◆ ASSIGNED TASK:
Every line of the material below should be copied exactly.

◆ DATA EXTRACT:
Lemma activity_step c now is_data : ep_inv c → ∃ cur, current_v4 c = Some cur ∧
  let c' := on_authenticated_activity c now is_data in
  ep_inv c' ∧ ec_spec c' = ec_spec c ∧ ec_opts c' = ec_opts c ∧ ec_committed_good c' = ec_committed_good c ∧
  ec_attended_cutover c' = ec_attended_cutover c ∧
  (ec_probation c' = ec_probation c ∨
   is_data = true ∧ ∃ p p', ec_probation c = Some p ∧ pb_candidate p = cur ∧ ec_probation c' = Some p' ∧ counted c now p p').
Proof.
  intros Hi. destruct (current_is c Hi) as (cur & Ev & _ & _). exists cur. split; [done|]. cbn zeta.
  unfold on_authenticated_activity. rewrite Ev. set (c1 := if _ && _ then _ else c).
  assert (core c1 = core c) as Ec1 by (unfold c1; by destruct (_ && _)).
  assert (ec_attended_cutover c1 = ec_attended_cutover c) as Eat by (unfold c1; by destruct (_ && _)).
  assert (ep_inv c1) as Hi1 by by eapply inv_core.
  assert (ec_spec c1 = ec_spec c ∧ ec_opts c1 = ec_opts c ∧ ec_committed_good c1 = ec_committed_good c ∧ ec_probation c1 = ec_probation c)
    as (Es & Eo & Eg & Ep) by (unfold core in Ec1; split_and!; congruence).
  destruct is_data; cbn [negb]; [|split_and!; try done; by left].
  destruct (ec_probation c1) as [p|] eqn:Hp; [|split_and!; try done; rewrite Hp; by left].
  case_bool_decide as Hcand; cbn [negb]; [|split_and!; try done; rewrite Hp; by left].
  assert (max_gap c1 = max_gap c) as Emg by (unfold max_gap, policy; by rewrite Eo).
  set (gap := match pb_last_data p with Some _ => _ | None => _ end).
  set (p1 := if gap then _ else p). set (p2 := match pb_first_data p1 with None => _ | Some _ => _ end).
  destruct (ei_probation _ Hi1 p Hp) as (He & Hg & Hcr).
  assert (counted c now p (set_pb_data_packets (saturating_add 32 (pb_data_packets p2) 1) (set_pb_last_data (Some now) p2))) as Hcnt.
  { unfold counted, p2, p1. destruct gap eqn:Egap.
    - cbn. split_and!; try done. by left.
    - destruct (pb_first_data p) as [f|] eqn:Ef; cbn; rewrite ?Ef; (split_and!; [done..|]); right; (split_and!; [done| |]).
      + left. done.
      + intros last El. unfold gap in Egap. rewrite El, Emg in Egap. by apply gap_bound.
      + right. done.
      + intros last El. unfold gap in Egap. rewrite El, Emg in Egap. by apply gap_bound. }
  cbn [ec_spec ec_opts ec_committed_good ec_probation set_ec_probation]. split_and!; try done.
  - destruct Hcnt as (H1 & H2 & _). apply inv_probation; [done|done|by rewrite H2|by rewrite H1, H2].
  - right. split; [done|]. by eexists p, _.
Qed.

◆ OUTPUT FOR THIS TASK:
Lemma activity_step c now is_data : ep_inv c → ∃ cur, current_v4 c = Some cur ∧
  let c' := on_authenticated_activity c now is_data in
  ep_inv c' ∧ ec_spec c' = ec_spec c ∧ ec_opts c' = ec_opts c ∧ ec_committed_good c' = ec_committed_good c ∧
  ec_attended_cutover c' = ec_attended_cutover c ∧
  (ec_probation c' = ec_probation c ∨
   is_data = true ∧ ∃ p p', ec_probation c = Some p ∧ pb_candidate p = cur ∧ ec_probation c' = Some p' ∧ counted c now p p').
Proof.
  intros Hi. destruct (current_is c Hi) as (cur & Ev & _ & _). exists cur. split; [done|]. cbn zeta.
  unfold on_authenticated_activity. rewrite Ev. set (c1 := if _ && _ then _ else c).
  assert (core c1 = core c) as Ec1 by (unfold c1; by destruct (_ && _)).
  assert (ec_attended_cutover c1 = ec_attended_cutover c) as Eat by (unfold c1; by destruct (_ && _)).
  assert (ep_inv c1) as Hi1 by by eapply inv_core.
  assert (ec_spec c1 = ec_spec c ∧ ec_opts c1 = ec_opts c ∧ ec_committed_good c1 = ec_committed_good c ∧ ec_probation c1 = ec_probation c)
    as (Es & Eo & Eg & Ep) by (unfold core in Ec1; split_and!; congruence).
  destruct is_data; cbn [negb]; [|split_and!; try done; by left].
  destruct (ec_probation c1) as [p|] eqn:Hp; [|split_and!; try done; rewrite Hp; by left].
  case_bool_decide as Hcand; cbn [negb]; [|split_and!; try done; rewrite Hp; by left].
  assert (max_gap c1 = max_gap c) as Emg by (unfold max_gap, policy; by rewrite Eo).
  set (gap := match pb_last_data p with Some _ => _ | None => _ end).
  set (p1 := if gap then _ else p). set (p2 := match pb_first_data p1 with None => _ | Some _ => _ end).
  destruct (ei_probation _ Hi1 p Hp) as (He & Hg & Hcr).
  assert (counted c now p (set_pb_data_packets (saturating_add 32 (pb_data_packets p2) 1) (set_pb_last_data (Some now) p2))) as Hcnt.
  { unfold counted, p2, p1. destruct gap eqn:Egap.
    - cbn. split_and!; try done. by left.
    - destruct (pb_first_data p) as [f|] eqn:Ef; cbn; rewrite ?Ef; (split_and!; [done..|]); right; (split_and!; [done| |]).
      + left. done.
      + intros last El. unfold gap in Egap. rewrite El, Emg in Egap. by apply gap_bound.
      + right. done.
      + intros last El. unfold gap in Egap. rewrite El, Emg in Egap. by apply gap_bound. }
  cbn [ec_spec ec_opts ec_committed_good ec_probation set_ec_probation]. split_and!; try done.
  - destruct Hcnt as (H1 & H2 & _). apply inv_probation; [done|done|by rewrite H2|by rewrite H1, H2].
  - right. split; [done|]. by eexists p, _.
Qed.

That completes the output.